We loved this quote in particular that sums up the changes the NYT is going through: “The paper is in the midst of an evolution from the stodgy paper of record into a juicy collection of great narratives, on the web and streaming services.” It’s worth asking the question, is the New York Times a journalistic newspaper, or a star-driven media company?
Creator revenue diversification: a YouTube influencer with 12 million subscribers shares how their revenue breaks down // How does Linus make money? - 2020 update // Linus Tech Tips, YouTube
- Linus Tech Tips is a widely popular YouTube channel that creates product reviews, unboxing videos, and other content related to the tech industry through associated channels such as TechLinked and ShortCircuit. In this video, founder and CEO Linus Sebastian breaks down the company’s various revenue streams (08:55) which includes merchandise, the Amazon affiliate program, early access videos (through a platform he owns called Floatplane), video sponsorships, YouTube AdSense, and more. While the majority of Linus’ revenue comes from sponsorships & advertising, the main takeaway for creators is to diversify your revenue streams to mitigate the risk that comes with an overdependence on any single channel. The video also raises interesting questions concerning the scalability of enterprises in the passion economy as Linus Media Group is a full-blown media company supported by 29 employees.
Sophisticated Wall Street Investors Turn to r/wallstreetbets for Alt Data // Wall Street and Big Investors Are Dying to Know What Amateur Traders Are Doing // Sarah Ponczek, Bloomberg
- Retail trading has seen a huge boom ever since the pandemic forced people indoors and platforms such as Robinhood made investing frictionless and accessible. This change has prompted many amateur investors to dive in: the percent of equity option volume from one-lot trades (investors who trade a single contract, a reasonable proxy for small-pocketed retail investors) more than doubled from ~5% in Jan 2019 to ~12% in Sep 2020. This has led to bigger, more sophisticated investors scraping and analyzing data from channels such as r/wallstreetbets to predict their effects on retail investing.

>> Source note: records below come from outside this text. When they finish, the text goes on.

(** The parent's link leads to [q] instead of [x]. *)
Lemma wp_change_child d k x q m :
  path_at (m_nodes m) k (Some x) -> m_root m = path_root k (Some x) -> x ∉ path_ids k ->
  NoDup (path_ids k) ->
  wp (change_child d (parent_of k) (Some x) q) m (fun _ m' =>
    path_at (m_nodes m') k q /\ m_root m' = path_root k q /\
    forall y, parent_of k <> Some y -> m_nodes m' !! y = m_nodes m !! y).
Proof.
  intros Hp Hr Hx Hnd. destruct k as [|[d' c z o] k]; simpl in *; [by apply wp_modify|].
  destruct Hp as (Ez & Ho & Hp). rewrite elem_path_ids in Hx. rewrite path_ids_cons in Hnd.
  apply NoDup_cons in Hnd as [Hz Hnd].
  assert (root_of o <> Some x) as Hox by (intros ?%root_of_in; auto).
  apply wp_bind. eapply wp_deref; [done|].
  assert ((if bool_decide (child d (node_of d' (parent_of k) c (Some x) (root_of o)) = Some x)
    then store (Some z) (set_child d q) else store (Some z) (set_child (opp d) q)) = store (Some z) (set_child d' q)) as ->.
  { destruct d, d'; simpl; first [by rewrite bool_decide_true|by rewrite bool_decide_false]. }
  eapply wp_store; [done|]. simpl. split_and!; [| | |done|].
  - rewrite lookup_alter_eq, Ez. by destruct d'.
  - eapply tree_at_ext, Ho. intros y Hy. apply lookup_alter_ne. clear Hx. set_solver.
  - eapply path_at_ext, Hp. intros y Hy. apply lookup_alter_ne. clear Hx. set_solver.
  - intros y Hy. apply lookup_alter_ne. congruence.
Qed.

(** A subtree, if there is one, gets another parent. *)
Lemma wp_reparent t par p m :
  tree_at (m_nodes m) par t -> NoDup (inorder t) ->
  wp (match root_of t with Some _ => rb_set_parent (root_of t) p | None => ret tt end) m (fun _ m' =>
    tree_at (m_nodes m') p t /\ m_root m' = m_root m /\
    forall y, root_of t <> Some y -> m_nodes m' !! y = m_nodes m !! y).
Proof.
  intros Ht Hnd. destruct t as [|c l x r]; [by apply wp_ret|]. simpl root_of. cbv iota.
  eapply wp_store; [apply Ht|]. split_and!; [|done|].
  - by apply (tree_at_reparent _ par p SLeft).
  - intros y Hy. simpl. apply lookup_alter_ne. congruence.
Qed.

(** A part of the tree in its place. *)
Lemma rep_plug m k t :
  rep m (plug k t) <->
  tree_at (m_nodes m) (parent_of k) t /\ path_at (m_nodes m) k (root_of t) /\
  m_root m = path_root k (root_of t) /\ NoDup (inorder t ++ path_ids k).
Proof.
  split.
  - intros [Ht Hr Hn]. apply tree_at_plug in Ht. rewrite root_of_plug in Hr. rewrite nodup_plug in Hn. tauto.
  - intros (Ht & Hp & Hr & Hn). split; [by apply tree_at_plug|by rewrite root_of_plug|by apply nodup_plug].
Qed.

Lemma rep_node m k d c a x b :
  rep m (plug k (rbn d c a x b)) ->
  m_nodes m !! x = Some (node_of d (parent_of k) c (root_of a) (root_of b)).
Proof. rewrite rep_plug, tree_at_rbn. tauto. Qed.

Lemma wp_set_color k d c a x b c' m Q :
  rep m (plug k (rbn d c a x b)) -> (forall m', rep m' (plug k (rbn d c' a x b)) -> Q tt m') ->
  wp (rb_set_color (Some x) c') m Q.
Proof.
  intros Hr HQ. eapply wp_store; [by eapply rep_node|]. apply HQ.
  rewrite rep_plug in *. rewrite !tree_at_rbn, !root_of_rbn in *. destruct Hr as ((E & Ha & Hb) & Hp & Hrt & Hn).
  assert (inorder (rbn d c' a x b) = inorder (rbn d c a x b)) as -> by (by destruct d).
  pose proof Hn as Hx. rewrite inorder_rbn_perm in Hx. apply NoDup_cons in Hx as [Hx _].
  split_and!; [simpl; rewrite lookup_alter_eq, E; by destruct d| | | |done|done].
  - eapply tree_at_ext, Ha. intros y Hy. apply lookup_alter_ne. set_solver.
  - eapply tree_at_ext, Hb. intros y Hy. apply lookup_alter_ne. set_solver.
  - eapply path_at_ext, Hp. intros y Hy. apply lookup_alter_ne. set_solver.
Qed.

Lemma parent_of_in k x : parent_of k = Some x -> x ∈ path_ids k.
Proof. destruct k as [|[d c y o] k]; simpl; [done|]. intros [= ->]. apply elem_path_ids. auto. Qed.

(** Splits the distinctness of the nodes of a tree. *)
Ltac split_nodup H :=
  rewrite ?inorder_rbn_perm in H; rewrite <-?app_comm_cons, <-?app_assoc, ?NoDup_cons, ?NoDup_app in H.

(** Membership in a list made of known parts. *)
Ltac elems := repeat first [rewrite elem_of_cons|rewrite elem_of_app]; tauto.

(** What the rotation leaves: the two nodes, the tree that moves, the path, and
    the rest as it was. *)
Lemma rotate_links d k c a x c' b y e m :
  tree_at (m_nodes m) (parent_of k) (rbn d c a x (rbn d c' b y e)) ->
  path_at (m_nodes m) k (Some x) -> m_root m = path_root k (Some x) ->
  NoDup (inorder (rbn d c a x (rbn d c' b y e)) ++ path_ids k) ->
  wp (rb_rotate d (Some x)) m (fun _ m' =>
    m_nodes m' !! x = Some (node_of d (Some y) c (root_of a) (root_of b)) /\
    m_nodes m' !! y = Some (node_of d (parent_of k) c' (Some x) (root_of e)) /\
    tree_at (m_nodes m') (Some x) b /\ path_at (m_nodes m') k (Some y) /\
    m_root m' = path_root k (Some y) /\
    forall z, z ∈ inorder a ++ inorder e -> m_nodes m' !! z = m_nodes m !! z).
Proof.
  rewrite !tree_at_rbn, root_of_rbn. intros (Ex & Ha & Ey & Hb & He) Hp Hrt Hn.
  split_nodup Hn. destruct Hn as (Hx & _ & Hda & Hnb & Hdb & Hnk). split_nodup Hnb.
  destruct Hnb as (Hy & Hnb & Hdbe & _). assert (x <> y) as Hxy by set_solver.
  apply wp_bind. eapply wp_deref; [done|]. autorewrite with rb.
  apply wp_bind. eapply wp_deref; [done|]. autorewrite with rb.
  apply wp_bind. eapply wp_store; [done|]. set (h1 := alter _ x (m_nodes m)).
  assert (forall z, x <> z -> h1 !! z = m_nodes m !! z) as E1 by (intros z Hz; by apply lookup_alter_ne).
  apply wp_bind. eapply (wp_mono _ _ (fun _ m' => tree_at (m_nodes m') (Some x) b /\ m_root m' = m_root m /\
    forall z, root_of b <> Some z -> m_nodes m' !! z = h1 !! z)).
  { apply (wp_reparent b (Some y) (Some x) (mk_rb_mem h1 (m_root m))) in Hnb as Hw.
    2: { eapply tree_at_ext, Hb. intros z Hz. apply E1. set_solver. }
    destruct (root_of b) eqn:Eb; [|done]. apply wp_bind. eapply wp_deref; [simpl; by rewrite E1|].
    by autorewrite with rb. }
  intros _ m2 (Hb2 & Hr2 & E2).
  assert (root_of b <> Some x /\ root_of b <> Some y) as [Hbx Hby] by (split; intros ?%root_of_in; set_solver).
  assert (forall z, z ∈ inorder a ++ inorder e ++ path_ids k -> x <> z /\ y <> z /\ root_of b <> Some z) as Hin.
  { intros z Hz. split_and!; [set_solver|set_solver|]. intros ?%root_of_in. set_solver. }
  assert (forall z, z ∈ x :: y :: inorder a ++ inorder b ++ inorder e -> parent_of k <> Some z) as Hpk.
  { intros z Hz ?%parent_of_in. set_solver. }
  assert (forall z, z ∈ inorder b -> x <> z /\ y <> z) as Hinb by set_solver.
  clear Hx Hy Hda Hdb Hdbe.
  apply wp_bind. eapply wp_store; [by rewrite E2, E1|].
  apply wp_bind. eapply wp_store; [simpl; rewrite lookup_alter_eq, E2, E1, Ey by done; reflexivity|].
  cbn [m_nodes m_root]. set (h3 := alter _ y (alter _ y _)). assert (forall z, y <> z -> h3 !! z = m_nodes m2 !! z) as E3.
  { intros z Hz. unfold h3. by rewrite !lookup_alter_ne. }
  assert (h3 !! y = Some (node_of d (parent_of k) c' (Some x) (root_of e))) as Ey3.
  { unfold h3. rewrite !lookup_alter_eq, E2, E1, Ey by done. by destruct d. }
  assert (forall z, z ∈ inorder a ++ inorder e ++ path_ids k -> h3 !! z = m_nodes m !! z) as Hsame.
  { intros z (? & ? & ?)%Hin. by rewrite E3, E2, E1 by done. }
  apply wp_bind. eapply wp_mono.
  { apply (wp_change_child d k x (Some y)); [|simpl; congruence|intros Hk; by destruct (Hin x) as [? _]; [elems|]|done].
    eapply path_at_ext, Hp. intros z Hz. apply Hsame; elems. }
  intros _ m4 (Hp4 & Hr4 & E4). simpl in E4.
  assert (m_nodes m4 !! x = Some (node_of d (parent_of k) c (root_of a) (root_of b))) as Ex4.
  { rewrite E4, E3, E2 by (done || apply Hpk; elems). unfold h1. rewrite lookup_alter_eq, Ex. by destruct d. }
  eapply wp_store; [done|]. cbn [m_nodes m_root]. set (h5 := alter _ x (m_nodes m4)).
  assert (forall z, x <> z -> h5 !! z = m_nodes m4 !! z) as E5 by (intros z Hz; by apply lookup_alter_ne).
  split_and!; [| | | |done|].
  - unfold h5. rewrite lookup_alter_eq, Ex4. by destruct d.
  - by rewrite E5, E4 by (done || apply Hpk; elems).
  - eapply tree_at_ext, Hb2. intros z Hz. destruct (Hinb z Hz). by rewrite E5, E4, E3 by (done || apply Hpk; elems).
  - eapply path_at_ext, Hp4. intros z Hz. apply E5, Hin; elems.
  - intros z Hz. rewrite elem_of_app in Hz. destruct (Hin z) as (? & _ & _); [elems|].
    rewrite E5, E4 by (done || apply Hpk; elems). apply Hsame; elems.
Qed.

Lemma wp_rotate d k c a x c' b y e m Q :
  rep m (plug k (rbn d c a x (rbn d c' b y e))) ->
  (forall m', rep m' (plug k (rbn d c' (rbn d c a x b) y e)) -> Q tt m') ->
  wp (rb_rotate d (Some x)) m Q.
Proof.
  rewrite rep_plug, root_of_rbn. intros (Ht & Hp & Hrt & Hn) HQ.
  eapply wp_mono; [by eapply rotate_links|]. intros [] m' (Ex & Ey & Hb & Hp' & Hr' & Hsame).
  rewrite !tree_at_rbn in Ht. destruct Ht as (_ & Ha & _ & _ & He).
  apply HQ, rep_plug. rewrite !tree_at_rbn, !root_of_rbn. split_and!; [done|done| |done| |done|done|].
  - eapply tree_at_ext, Ha. set_solver.
  - eapply tree_at_ext, He. set_solver.
  - eapply NoDup_Permutation_proper, Hn. rewrite !inorder_rbn_perm. solve_Permutation.
Qed.

(** Colouring a child of the subtree's root. *)
Lemma wp_set_near k d c d1 c1 a x b y o c' m Q :
  rep m (plug k (rbn d c (rbn d1 c1 a x b) y o)) ->
  (forall m', rep m' (plug k (rbn d c (rbn d1 c' a x b) y o)) -> Q tt m') ->
  wp (rb_set_color (Some x) c') m Q.
Proof. exact (wp_set_color (mk_frame d c y o :: k) d1 c1 a x b c' m Q). Qed.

Perspective From a Top 0.03% OnlyFans Creator // AMA about the economics driving OnlyFans // @Aella_Girl, Twitter
- OnlyFans creator Aella answers questions related to her experience on the platform, the consumer and creator psychology, and the economics of serving niche audiences. One interesting thing that came from moving to OnlyFans was the diversification of her customer base: on a webcam site, she was making 80%+ of her income from 3 people, whereas she now estimates only 3% of her income comes from her top 3 customers. She credits the difference to the public nature of cam sites leading a small number of wealthy people to publicly bid up tips, while the rest of the customers don’t engage at all. OnlyFans removes this competitive market dynamic by keeping payments private, thus allowing creators to diversify their customer base.
Passion Economy Financings:
- Shogun raised $35 million Series B led by Accel; with Initialized Capital, VMG Partners and Y-combinator. Shogun helps individuals and brands build ecommerce websites on top of backend platforms such as Shopify, BigCommerce or Magento.